[Start of section]
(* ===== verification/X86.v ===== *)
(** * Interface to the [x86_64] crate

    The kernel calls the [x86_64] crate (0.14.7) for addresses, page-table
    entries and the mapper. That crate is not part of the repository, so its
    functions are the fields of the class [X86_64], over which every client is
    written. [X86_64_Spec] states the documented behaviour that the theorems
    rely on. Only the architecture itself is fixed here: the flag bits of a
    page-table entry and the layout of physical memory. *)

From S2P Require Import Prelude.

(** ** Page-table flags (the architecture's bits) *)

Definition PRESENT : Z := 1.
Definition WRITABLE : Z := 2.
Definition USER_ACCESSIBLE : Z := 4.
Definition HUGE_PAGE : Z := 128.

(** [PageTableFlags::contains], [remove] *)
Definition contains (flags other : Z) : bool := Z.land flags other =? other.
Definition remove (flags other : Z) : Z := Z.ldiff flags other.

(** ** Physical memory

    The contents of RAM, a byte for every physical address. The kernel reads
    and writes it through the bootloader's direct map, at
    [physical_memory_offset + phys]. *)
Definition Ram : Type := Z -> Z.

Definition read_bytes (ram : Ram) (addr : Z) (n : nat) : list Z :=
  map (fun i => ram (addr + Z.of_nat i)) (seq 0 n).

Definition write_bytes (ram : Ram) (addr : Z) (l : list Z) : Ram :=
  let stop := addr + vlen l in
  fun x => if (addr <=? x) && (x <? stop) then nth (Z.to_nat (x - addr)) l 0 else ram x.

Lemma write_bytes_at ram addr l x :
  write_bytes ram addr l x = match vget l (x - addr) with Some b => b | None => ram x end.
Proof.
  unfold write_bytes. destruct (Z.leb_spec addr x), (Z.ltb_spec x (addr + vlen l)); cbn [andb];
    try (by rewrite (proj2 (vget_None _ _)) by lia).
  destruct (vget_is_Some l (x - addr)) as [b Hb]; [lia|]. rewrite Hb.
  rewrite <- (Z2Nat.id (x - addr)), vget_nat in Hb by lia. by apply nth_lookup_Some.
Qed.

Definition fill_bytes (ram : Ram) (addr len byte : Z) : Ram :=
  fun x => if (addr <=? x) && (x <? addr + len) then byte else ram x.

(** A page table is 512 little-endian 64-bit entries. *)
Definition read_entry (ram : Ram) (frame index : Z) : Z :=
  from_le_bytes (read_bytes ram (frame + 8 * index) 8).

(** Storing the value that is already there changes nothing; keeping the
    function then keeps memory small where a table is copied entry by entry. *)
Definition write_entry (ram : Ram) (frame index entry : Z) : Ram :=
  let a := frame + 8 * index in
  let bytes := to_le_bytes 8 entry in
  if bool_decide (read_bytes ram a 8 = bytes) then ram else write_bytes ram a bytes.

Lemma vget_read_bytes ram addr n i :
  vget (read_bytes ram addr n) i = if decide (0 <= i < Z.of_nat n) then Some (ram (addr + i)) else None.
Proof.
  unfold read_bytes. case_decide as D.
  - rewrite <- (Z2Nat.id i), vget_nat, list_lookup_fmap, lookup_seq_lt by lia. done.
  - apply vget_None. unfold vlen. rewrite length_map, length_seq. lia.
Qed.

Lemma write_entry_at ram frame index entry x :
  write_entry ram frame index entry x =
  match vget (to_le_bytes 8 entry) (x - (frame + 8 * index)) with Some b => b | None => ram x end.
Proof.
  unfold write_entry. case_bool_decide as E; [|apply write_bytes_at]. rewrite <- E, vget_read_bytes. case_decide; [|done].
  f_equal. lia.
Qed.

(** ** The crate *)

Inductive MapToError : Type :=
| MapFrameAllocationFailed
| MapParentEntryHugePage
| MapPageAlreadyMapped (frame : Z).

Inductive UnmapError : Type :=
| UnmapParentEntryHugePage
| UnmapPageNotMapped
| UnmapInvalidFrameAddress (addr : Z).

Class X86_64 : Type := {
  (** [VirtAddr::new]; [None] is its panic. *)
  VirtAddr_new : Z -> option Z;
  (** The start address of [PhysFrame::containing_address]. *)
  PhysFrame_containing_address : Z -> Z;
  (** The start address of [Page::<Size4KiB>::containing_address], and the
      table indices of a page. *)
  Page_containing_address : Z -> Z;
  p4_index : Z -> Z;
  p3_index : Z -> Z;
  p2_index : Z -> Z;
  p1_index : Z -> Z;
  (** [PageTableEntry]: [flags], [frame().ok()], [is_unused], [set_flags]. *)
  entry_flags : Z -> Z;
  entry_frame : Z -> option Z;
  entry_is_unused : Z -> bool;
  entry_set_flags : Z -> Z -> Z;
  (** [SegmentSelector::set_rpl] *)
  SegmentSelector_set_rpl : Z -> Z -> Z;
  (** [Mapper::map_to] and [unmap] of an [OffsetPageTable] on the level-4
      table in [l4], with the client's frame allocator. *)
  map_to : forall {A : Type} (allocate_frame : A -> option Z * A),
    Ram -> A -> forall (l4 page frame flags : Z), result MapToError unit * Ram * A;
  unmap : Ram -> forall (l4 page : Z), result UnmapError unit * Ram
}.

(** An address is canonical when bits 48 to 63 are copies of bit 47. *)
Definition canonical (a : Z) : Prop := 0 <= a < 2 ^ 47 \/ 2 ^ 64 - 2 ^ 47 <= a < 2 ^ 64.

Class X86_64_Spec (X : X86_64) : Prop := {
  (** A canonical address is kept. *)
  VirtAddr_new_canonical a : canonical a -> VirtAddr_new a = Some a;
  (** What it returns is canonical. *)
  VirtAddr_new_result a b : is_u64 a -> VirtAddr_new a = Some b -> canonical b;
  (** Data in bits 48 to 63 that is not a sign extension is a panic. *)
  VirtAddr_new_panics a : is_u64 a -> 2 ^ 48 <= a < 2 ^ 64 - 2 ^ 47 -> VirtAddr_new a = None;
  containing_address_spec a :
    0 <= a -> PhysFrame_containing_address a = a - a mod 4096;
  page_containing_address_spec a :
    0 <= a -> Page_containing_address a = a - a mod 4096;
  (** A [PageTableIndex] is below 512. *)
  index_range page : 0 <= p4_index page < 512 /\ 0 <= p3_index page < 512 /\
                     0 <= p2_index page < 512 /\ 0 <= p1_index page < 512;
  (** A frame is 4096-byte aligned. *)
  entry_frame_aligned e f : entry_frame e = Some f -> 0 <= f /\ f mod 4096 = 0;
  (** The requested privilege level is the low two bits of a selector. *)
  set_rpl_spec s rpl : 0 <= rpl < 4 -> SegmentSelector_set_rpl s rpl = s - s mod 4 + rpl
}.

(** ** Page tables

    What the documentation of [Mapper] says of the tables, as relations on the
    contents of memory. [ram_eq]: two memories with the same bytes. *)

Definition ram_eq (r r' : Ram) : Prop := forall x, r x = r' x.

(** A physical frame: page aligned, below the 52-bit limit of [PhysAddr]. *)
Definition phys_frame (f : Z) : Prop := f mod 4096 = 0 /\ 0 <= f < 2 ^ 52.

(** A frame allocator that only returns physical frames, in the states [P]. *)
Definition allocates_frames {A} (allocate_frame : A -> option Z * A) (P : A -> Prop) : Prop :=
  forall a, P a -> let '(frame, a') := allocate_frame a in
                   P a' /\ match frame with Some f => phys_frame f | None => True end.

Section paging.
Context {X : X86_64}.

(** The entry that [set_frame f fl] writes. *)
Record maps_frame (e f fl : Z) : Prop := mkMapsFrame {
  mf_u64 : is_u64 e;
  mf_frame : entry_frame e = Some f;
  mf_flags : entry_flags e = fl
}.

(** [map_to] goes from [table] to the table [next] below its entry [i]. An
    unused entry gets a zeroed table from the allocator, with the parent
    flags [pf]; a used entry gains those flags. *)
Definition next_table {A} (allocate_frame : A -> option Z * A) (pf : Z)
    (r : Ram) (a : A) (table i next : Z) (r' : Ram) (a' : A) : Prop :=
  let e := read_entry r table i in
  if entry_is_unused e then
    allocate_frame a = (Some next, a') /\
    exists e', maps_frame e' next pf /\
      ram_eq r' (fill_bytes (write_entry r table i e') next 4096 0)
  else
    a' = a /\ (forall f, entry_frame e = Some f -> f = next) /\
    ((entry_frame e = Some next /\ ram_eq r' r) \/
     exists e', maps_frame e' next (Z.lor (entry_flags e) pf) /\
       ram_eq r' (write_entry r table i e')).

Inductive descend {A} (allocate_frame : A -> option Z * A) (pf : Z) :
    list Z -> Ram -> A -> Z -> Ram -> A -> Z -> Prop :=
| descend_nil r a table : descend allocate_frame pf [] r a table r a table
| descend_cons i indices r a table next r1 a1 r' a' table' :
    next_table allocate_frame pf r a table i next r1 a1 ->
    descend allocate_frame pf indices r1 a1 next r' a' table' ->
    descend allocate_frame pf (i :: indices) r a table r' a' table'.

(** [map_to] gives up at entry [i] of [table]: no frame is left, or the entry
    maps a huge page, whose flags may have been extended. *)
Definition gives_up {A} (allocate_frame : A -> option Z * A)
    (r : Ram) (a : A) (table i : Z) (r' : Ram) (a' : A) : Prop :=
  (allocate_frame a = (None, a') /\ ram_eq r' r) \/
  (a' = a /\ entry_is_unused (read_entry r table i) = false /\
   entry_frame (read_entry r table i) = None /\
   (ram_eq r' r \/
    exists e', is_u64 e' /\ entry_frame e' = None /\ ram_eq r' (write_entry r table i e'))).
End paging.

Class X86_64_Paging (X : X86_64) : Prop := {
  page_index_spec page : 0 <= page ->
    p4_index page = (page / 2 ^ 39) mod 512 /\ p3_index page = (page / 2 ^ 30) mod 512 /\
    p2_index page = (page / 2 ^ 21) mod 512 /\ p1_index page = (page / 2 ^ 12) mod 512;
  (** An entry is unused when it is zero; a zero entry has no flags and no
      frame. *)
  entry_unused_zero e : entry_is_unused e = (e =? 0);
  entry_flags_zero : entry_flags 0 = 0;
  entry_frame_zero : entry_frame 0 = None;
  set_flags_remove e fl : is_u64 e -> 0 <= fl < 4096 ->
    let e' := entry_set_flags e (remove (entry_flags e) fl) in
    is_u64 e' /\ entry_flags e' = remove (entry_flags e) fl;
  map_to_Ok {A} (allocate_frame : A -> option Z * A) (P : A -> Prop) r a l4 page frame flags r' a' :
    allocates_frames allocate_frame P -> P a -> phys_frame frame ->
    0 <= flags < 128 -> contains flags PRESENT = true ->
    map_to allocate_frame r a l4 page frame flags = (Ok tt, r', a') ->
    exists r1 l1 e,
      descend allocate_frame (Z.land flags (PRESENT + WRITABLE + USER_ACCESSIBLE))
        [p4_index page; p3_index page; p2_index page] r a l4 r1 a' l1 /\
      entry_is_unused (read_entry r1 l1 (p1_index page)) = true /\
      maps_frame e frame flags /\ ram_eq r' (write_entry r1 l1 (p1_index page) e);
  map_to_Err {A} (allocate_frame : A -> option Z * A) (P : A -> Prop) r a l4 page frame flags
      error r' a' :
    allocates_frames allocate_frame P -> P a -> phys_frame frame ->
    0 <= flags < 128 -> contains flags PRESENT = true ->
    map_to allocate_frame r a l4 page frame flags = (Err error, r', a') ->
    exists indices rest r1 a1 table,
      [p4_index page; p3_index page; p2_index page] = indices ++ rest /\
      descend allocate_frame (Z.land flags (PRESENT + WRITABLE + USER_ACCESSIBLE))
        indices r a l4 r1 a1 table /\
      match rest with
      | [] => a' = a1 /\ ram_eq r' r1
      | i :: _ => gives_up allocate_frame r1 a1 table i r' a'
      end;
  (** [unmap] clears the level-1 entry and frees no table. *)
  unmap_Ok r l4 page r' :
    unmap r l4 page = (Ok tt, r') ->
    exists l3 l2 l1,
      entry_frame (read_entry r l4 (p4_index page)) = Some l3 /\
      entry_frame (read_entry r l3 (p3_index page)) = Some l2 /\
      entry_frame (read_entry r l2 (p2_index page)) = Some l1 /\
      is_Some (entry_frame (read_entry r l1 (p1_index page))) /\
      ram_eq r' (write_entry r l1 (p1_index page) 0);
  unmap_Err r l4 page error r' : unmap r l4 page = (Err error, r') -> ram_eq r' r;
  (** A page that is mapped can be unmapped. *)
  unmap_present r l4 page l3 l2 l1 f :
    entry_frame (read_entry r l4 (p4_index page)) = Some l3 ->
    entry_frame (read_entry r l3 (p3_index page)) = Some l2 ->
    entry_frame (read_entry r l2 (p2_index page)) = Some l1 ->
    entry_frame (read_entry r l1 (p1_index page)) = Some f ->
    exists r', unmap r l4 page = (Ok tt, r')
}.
[End of section]
[Start of section]
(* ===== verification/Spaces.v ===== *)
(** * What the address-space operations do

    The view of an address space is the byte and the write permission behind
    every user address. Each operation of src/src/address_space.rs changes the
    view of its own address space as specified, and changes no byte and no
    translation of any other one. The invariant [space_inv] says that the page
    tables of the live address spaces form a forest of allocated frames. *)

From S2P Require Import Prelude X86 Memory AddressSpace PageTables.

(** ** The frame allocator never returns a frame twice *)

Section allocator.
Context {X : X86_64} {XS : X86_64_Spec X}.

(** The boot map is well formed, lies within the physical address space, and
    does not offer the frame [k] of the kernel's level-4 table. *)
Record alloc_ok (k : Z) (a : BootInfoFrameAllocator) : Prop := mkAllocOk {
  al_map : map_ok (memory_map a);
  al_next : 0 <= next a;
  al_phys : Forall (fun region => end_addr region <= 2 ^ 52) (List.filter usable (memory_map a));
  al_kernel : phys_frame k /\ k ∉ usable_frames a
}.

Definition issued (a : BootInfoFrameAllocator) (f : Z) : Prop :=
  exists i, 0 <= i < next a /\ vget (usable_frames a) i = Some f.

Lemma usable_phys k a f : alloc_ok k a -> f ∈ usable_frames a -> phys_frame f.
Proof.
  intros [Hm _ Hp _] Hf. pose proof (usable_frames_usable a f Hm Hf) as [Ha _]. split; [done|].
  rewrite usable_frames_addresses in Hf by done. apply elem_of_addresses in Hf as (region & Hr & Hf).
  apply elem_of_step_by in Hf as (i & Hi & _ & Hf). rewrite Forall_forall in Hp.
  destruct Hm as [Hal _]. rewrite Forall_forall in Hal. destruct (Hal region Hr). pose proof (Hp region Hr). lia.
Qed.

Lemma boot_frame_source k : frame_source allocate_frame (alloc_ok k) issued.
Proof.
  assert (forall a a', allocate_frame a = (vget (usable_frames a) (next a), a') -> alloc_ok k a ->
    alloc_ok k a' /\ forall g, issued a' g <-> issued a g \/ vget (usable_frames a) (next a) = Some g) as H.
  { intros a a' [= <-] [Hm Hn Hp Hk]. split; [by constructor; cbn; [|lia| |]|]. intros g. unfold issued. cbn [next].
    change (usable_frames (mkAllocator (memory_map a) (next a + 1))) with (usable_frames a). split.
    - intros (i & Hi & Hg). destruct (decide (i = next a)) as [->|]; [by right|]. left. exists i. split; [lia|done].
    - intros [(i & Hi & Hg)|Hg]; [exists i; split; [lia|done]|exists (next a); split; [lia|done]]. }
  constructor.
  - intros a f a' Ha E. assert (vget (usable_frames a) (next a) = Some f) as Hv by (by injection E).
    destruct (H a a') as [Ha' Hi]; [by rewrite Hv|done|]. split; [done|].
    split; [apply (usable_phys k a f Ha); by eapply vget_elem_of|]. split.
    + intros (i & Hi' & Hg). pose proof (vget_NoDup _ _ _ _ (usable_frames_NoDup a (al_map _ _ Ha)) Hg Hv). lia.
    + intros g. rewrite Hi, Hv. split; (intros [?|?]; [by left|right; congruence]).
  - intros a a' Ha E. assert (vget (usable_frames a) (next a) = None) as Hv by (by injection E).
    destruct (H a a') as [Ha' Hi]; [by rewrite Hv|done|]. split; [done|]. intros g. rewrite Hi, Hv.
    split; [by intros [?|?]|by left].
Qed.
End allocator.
[End of section]
[Start of section]
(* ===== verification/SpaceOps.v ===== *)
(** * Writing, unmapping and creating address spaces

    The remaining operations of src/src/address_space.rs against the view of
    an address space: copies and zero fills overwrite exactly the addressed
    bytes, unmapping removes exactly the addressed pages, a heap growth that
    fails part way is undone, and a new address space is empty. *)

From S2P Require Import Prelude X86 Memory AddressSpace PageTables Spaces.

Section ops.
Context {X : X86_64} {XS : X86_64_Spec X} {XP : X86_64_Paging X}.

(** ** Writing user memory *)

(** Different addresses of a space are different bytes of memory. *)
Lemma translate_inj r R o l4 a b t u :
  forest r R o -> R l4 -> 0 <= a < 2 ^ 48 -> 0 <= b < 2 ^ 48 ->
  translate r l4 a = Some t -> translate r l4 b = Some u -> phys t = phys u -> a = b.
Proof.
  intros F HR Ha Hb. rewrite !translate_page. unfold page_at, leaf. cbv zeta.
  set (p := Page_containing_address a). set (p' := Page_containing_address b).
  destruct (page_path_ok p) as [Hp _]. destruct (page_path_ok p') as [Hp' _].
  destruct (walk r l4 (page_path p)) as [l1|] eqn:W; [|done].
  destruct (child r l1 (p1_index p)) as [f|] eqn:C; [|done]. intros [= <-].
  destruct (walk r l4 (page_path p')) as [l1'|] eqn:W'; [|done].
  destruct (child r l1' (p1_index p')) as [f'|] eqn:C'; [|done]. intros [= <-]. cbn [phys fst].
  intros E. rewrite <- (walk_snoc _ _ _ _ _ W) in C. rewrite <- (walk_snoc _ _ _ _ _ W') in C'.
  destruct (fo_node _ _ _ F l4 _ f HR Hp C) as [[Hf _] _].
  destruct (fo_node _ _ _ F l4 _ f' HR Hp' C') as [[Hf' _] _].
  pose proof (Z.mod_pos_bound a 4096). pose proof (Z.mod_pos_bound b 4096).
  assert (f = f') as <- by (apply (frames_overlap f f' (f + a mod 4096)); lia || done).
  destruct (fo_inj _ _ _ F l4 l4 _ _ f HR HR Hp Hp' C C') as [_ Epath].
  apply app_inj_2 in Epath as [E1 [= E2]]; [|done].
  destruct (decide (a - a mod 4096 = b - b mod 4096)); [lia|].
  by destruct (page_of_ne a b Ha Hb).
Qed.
[End of section]
In the listing above, find the line containing "VirtAddr_new_canonical a : canonical" and the line containing "(** Data in", then repeat those two lines and everything between them exactly.

* Exercise output *
  VirtAddr_new_canonical a : canonical a -> VirtAddr_new a = Some a;
  (** What it returns is canonical. *)
  VirtAddr_new_result a b : is_u64 a -> VirtAddr_new a = Some b -> canonical b;
  (** Data in bits 48 to 63 that is not a sign extension is a panic. *)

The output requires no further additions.